The numbers don’t lie, or so the saying goes, and when you start analysing the depth of data that an international payment processor such as VISA owns it creates a fairly accurate picture of consumer spend patterns.
Wayne Best, Chief economist at VISA, presented updated payment data in Cape Town today, that shows how, on an index basis spend patterns have shifted over the past four years globally.
The data series is called the Visa Spending Momentum Index (MSI), and allows for detailed and better insights into what’s happening, payment wise, on a near real-time basis.
How MSI works
In essence, Visa will look at each account, depersonalised and anonymised, to determine if those accounts had higher spending than last year over the same month period. If this is true it scores 200. Should spending remain the same, it scores 100, and when spending decreases, it scores zero, creating a scaled and broad spectrum classic diffusion index with high levels of accuracy covering around 80 countries.
The MSI shows a clear explosion of spend growth back in 2021, driven by post covid “revenge consumer spending”, mainly based on increased travel spend after COVID.
This was followed by a drop in spend in 2022 after Russia invaded Ukraine, and then followed by a two year period of depressed spending with the index remaining below 100.
Influencing Factors
The big influencing factors globally have been higher inflation rates that finally saw reductions in the second half of 2024 and the higher interest rates that are only now starting to see widespread cuts by central banks in the second half of 2024.
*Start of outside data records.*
(* ===== verification/Hedge.v ===== *)
(** * Staged challengers ([stage] and [Staged::copy_to] of [src/session/multi/worker.rs])

    A challenger downloads the rest of a slow segment into a temporary file; the
    winner's file is copied to the writer under a renewed lease. *)

From S2P Require Import Prelude RustStr Errors Segment Cache Writer WriterInv WriterProps WriterRun Flow Retry Response RangeValidate Control Resume Request.

(** ** Staging *)

(** What [stage] meets while it writes one frame into the temporary file: the
    semaphore is closed or the write fails. *)
Abbreviation Spool := (option DownloadError).

(** The body loop of [stage].  The result and the cost charged to the
    reservation; [wire] bytes have come so far and are in [file]. *)
Fixpoint stage_loop (len : Z) (body : list (result bytes DownloadError)) (spool : list Spool) (wire : Z) (file : bytes)
    : result bytes DownloadError * Z :=
  match body with
  | [] => (if negb (wire =? len) then Err (Transport Body (str "challenger body ended early")) else Ok file, wire)
  | Err e :: _ => (Err e, wire)
  | Ok data :: body =>
      let wire := sat_add64 wire (blen data) in
      if len <? wire then (Err (ResumeMismatch (str "challenger overran its range")), wire)
      else
        match default None (head spool) with
        | Some e => (Err e, wire)
        | None => stage_loop len body (tail spool) wire (file ++ data)
        end
  end.

(** [stage].  [created]: the temporary file; [framed_length] and
    [transfer_encoding]: the headers that bound the body; [flushed]: the final
    [flush]. *)
Definition stage (validator : option rstr) (require_validator : bool) (segment : Segment) (total : Z)
    (created : result unit IoErrorKind) (response : ProbeResult) (framed_length : option Z) (transfer_encoding : bool)
    (body : list (result bytes DownloadError)) (spool : list Spool) (flushed : result unit IoErrorKind)
    : result bytes CandidateFailure * Z :=
  let len := seg_end segment ⊖ seg_start segment in
  match created with
  | Err kind => (Err (candidate_failure (Io kind)), 0)
  | Ok _ =>
      match checked_response validator require_validator segment total response (seg_end segment) with
      | Err failure => (Err failure, 0)
      | Ok _ =>
          if negb (bool_decide (framed_length = Some len)) || transfer_encoding then
            (Err (candidate_failure (ResumeMismatch
               (str "challenger requires an exact Content-Length for its extra-byte bound"))), 0)
          else
            match stage_loop len body spool 0 [] with
            | (Err e, cost) => (Err (candidate_failure e), cost)
            | (Ok file, cost) =>
                match flushed with
                | Err kind => (Err (candidate_failure (Io kind)), cost)
                | Ok _ => (Ok file, cost)
                end
            end
      end
  end.

(** ** Copying the winner *)

(** The loop of [copy_to]; a branch of the [select!] per iteration.  [SendFailed]
    covers the semaphore, the channel and [read_exact]. *)
Fixpoint copy_loop (fuel : nat) (mb : MemoryBudget) (segment : Segment) (file : bytes) (offset : Z) (selected : list Selected)
    : option (result unit DownloadError * list WriterCommand) :=
  if seg_end segment <=? offset then Some (Ok tt, [])
  else
    match fuel with
    | O => None
    | S fuel =>
        let len := Z.to_nat (Z.min (seg_end segment ⊖ offset) (Z.min (Z.of_nat (max_chunk mb)) (64 * 1024))) in
        match default Sent (head selected) with
        | Stopped e | SendFailed e => Some (Err e, [])
        | WriterClosed => Some (Err ChannelClosed, [])
        | Sent =>
            if bool_decide (length file < len)%nat then Some (Err (Io UnexpectedEof), [])
            else
              '(r, cmds) ← copy_loop fuel mb segment (drop len file) (offset ⊕ Z.of_nat len) (tail selected);
              Some (r, Data offset (take len file) (Some len) (Some (lease_key segment)) :: cmds)
        end
    end.

Definition copy_to (mb : MemoryBudget) (segment : Segment) (file : bytes) (selected : list Selected)
    : option (result unit DownloadError * list WriterCommand) :=
  copy_loop (length file + 1) mb segment file (seg_start segment) selected.

(** ** Properties *)

Lemma stage_loop_spec len body spool wire file r cost :
  0 <= wire <= len -> len < u64_max -> wire = blen file -> stage_loop len body spool wire file = (r, cost) ->
  wire <= cost /\
  match r with
  | Ok staged => cost = len /\ blen staged = len /\ staged = file ++ frames body
  | Err e => cost <= len \/ e = ResumeMismatch (str "challenger overran its range")
  end.
Proof.
  revert spool wire file. induction body as [|[data|e] body IH]; intros spool wire file Hw Hl -> E; simpl in E.
  - destruct (Z.eqb_spec (blen file) len); injection E as <- <-; [by rewrite app_nil_r|split; [lia|by left; lia]].
  - pose proof (Zle_0_nat (length data)). unfold sat_add64 in E. fold (blen data) in *.
    destruct (Z.ltb_spec len (Z.min (blen file + blen data) u64_max)).
    { injection E as <- <-. split; [unfold blen in *; lia|by right]. }
    rewrite Z.min_l in * by lia. destruct (default None (head spool)) as [e|].
    { injection E as <- <-. split; [unfold blen in *; lia|by left]. }
    apply IH in E as [Hc Hr]; [|unfold blen in *; lia|done|by rewrite blen_app]. split; [unfold blen in *; lia|].
    destruct r; [by rewrite <- app_assoc in Hr|done].
  - injection E as <- <-. split; [lia|by left; lia].
Qed.

Lemma copy_loop_spec fuel mb segment file offset selected :
  (1 <= max_chunk mb)%nat -> 0 <= offset <= seg_end segment -> seg_end segment <= u64_max ->
  blen file = seg_end segment - offset -> (length file < fuel)%nat ->
  exists r cmds taken, copy_loop fuel mb segment file offset selected = Some (r, cmds) /\
    taken `prefix_of` file /\ Chunked (max_chunk mb) (Some (lease_key segment)) offset taken cmds /\
    (r = Ok tt -> taken = file).
Proof.
  intros Hm. revert file offset selected. induction fuel as [|fuel IH]; intros file offset selected Ho Hu Hf Hfuel; [lia|].
  cbn [copy_loop]. assert (forall e, exists (r : result unit DownloadError) cmds taken, Some (Err e, []) = Some (r, cmds) /\
    taken `prefix_of` file /\ Chunked (max_chunk mb) (Some (lease_key segment)) offset taken cmds /\
    (r = Ok tt -> taken = file)) as Hfail.
  { intros e. exists (Err e), [], []. split_and!; [done|apply prefix_nil|done|done]. }
  destruct (Z.leb_spec (seg_end segment) offset).
  { exists (Ok tt), [], []. split_and!; [done|apply prefix_nil|done|]. intros _. unfold blen in Hf.
    destruct file; [done|simpl in Hf; lia]. }
  rewrite u64_sub_exact by (unfold u64_max in *; lia). set (len := Z.to_nat _).
  assert (1 <= len <= max_chunk mb /\ len <= length file)%nat as [Hl Hl'] by (unfold blen in *; lia).
  destruct (default Sent (head selected)) as [|e| |e]; [|apply Hfail..].
  rewrite bool_decide_false by lia. rewrite u64_add_exact by (unfold blen, u64_max in *; lia).
  assert (length (take len file) = len) as Ht by (rewrite length_take; lia).
  destruct (IH (drop len file) (offset + Z.of_nat len) (tail selected)) as (r & cmds & taken & E & Hp & Hch & Hok);
    [unfold blen in *; lia|done|unfold blen in *; rewrite length_drop; lia|rewrite length_drop; lia|].
  rewrite E. simpl. eexists r, _, (take len file ++ taken). split_and!; [done| | |].
  - rewrite <- (take_drop len file) at 2. by apply prefix_app.
  - simpl. rewrite Ht. split_and!; try done; [lia|lia|]. exists taken. unfold blen. by rewrite Ht.
  - intros Hr. by rewrite (Hok Hr), take_drop.
Qed.

Lemma staged_spec mb segment validator require_validator total created response framed te body spool flushed selected :
  (1 <= max_chunk mb)%nat -> 0 <= seg_start segment < seg_end segment -> seg_end segment < u64_max ->
  match stage validator require_validator segment total created response framed te body spool flushed with
  | (Ok file, cost) =>
      file = frames body /\ cost = seg_end segment - seg_start segment /\ blen file = cost /\
      checked_response validator require_validator segment total response (seg_end segment) = Ok tt /\
      exists r cmds taken, copy_to mb segment file selected = Some (r, cmds) /\ taken `prefix_of` file /\
        Chunked (max_chunk mb) (Some (lease_key segment)) (seg_start segment) taken cmds /\ (r = Ok tt -> taken = file)
  | (Err failure, cost) =>
      0 <= cost /\ (cost <= seg_end segment - seg_start segment \/
                    failure_error failure = ResumeMismatch (str "challenger overran its range"))
  end.
Proof.
  intros Hm Hs He. unfold stage. rewrite u64_sub_exact by (unfold u64_max in *; lia).
  destruct created as [[]|kind]; [|simpl; lia]. destruct (checked_response _ _ _ _ _ _) as [[]|failure]; [|simpl; lia].
  destruct (negb _ || te); [simpl; lia|].
  destruct (stage_loop _ body spool 0 []) as [r cost] eqn:E.
  apply stage_loop_spec in E as [H0 Hr]; [|lia|lia|done]. destruct r as [file|e].
  - destruct Hr as (-> & Hb & Hfile). destruct flushed; [|simpl; lia]. split_and!; try done.
    apply copy_loop_spec; try done; lia.
  - simpl. split; [lia|]. by destruct Hr as [?| ->]; [left|right].
Qed.

(** A challenger's bytes are exactly the segment's.  A staged file that is
    accepted holds the whole body of a validated response for the segment and
    nothing else, its cost is the segment's length, and a failure costs at most
    that unless the server overran the declared length.  Copying the winner
    always ends and sends the file's bytes in order under the segment's lease,
    all of them when it succeeds. *)
Theorem staged_winner_exact mb segment validator require_validator total created response framed te body spool flushed selected :
  (1 <= max_chunk mb)%nat -> 0 <= seg_start segment < seg_end segment -> seg_end segment < u64_max ->
  match stage validator require_validator segment total created response framed te body spool flushed with
  | (Ok file, cost) =>
      file = frames body /\ cost = seg_end segment - seg_start segment /\ blen file = cost /\
      checked_response validator require_validator segment total response (seg_end segment) = Ok tt /\
      exists r cmds taken, copy_to mb segment file selected = Some (r, cmds) /\ taken `prefix_of` file /\
        Chunked (max_chunk mb) (Some (lease_key segment)) (seg_start segment) taken cmds /\ (r = Ok tt -> taken = file)
  | (Err failure, cost) =>
      0 <= cost /\ (cost <= seg_end segment - seg_start segment \/
                    failure_error failure = ResumeMismatch (str "challenger overran its range"))
  end.
Proof. apply staged_spec. Qed.

Lemma staged_winner_exact_witness :
  let segment := mkSegment 0 4 10 13 0 1 in
  let answer := Ok (206, None, mkMeta None (Some 10) (Some 12) (Some 20) true None None None None) in
  stage None false segment 20 (Ok tt) answer (Some 3) false [Ok [7]; Ok [8; 9]] [] (Ok tt) = (Ok [7; 8; 9], 3) /\
  exists r cmds taken, copy_to (MemoryBudget_new 3) segment [7; 8; 9] [] = Some (r, cmds) /\ taken `prefix_of` [7; 8; 9] /\
    Chunked 2 (Some (mkKey 0 4)) 10 taken cmds.
Proof.
  intros segment answer.
  pose proof (staged_winner_exact (MemoryBudget_new 3) segment None false 20 (Ok tt) answer (Some 3) false
    [Ok [7]; Ok [8; 9]] [] (Ok tt) [] ltac:(vm_compute; lia) ltac:(simpl; lia) ltac:(unfold u64_max; simpl; lia)) as H.
  destruct (stage _ _ _ _ _ _ _ _ _ _ _) as [r cost] eqn:E. vm_compute in E. injection E as <- <-.
  destruct H as (_ & _ & _ & _ & r & cmds & taken & E & Hp & Hch & _).
  split; [done|]. by exists r, cmds, taken.
Defined.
Wayne Best comments on the rate decreases saying “So that sets the stage for a much more robust levels of growth that we see overall in the economy”.
Growth in spending patterns however, is not a global thing but has rather been restricted to particular areas.
Spending in Northern America, Europe is still slow while areas such as South America, where inflation has been curtailed earlier, have seen acceleration in consumer spend.
Data Providing Fresh Insights into Global Economies
Best comments that “I’ve been in this business for 35 years, and we’ve never looked at receivables this way before”. “We always look at receivables to say, how much is it growing? It’s growing 10% or 12% or whatever year over year.
Wayne Best believes that assuming moderate policy shifts, we should see that consumer recovery is still very likely and will continue across many of these countries in 2025. This is based on real personal consumption expenditures and not on GDP which makes a difference in perspective.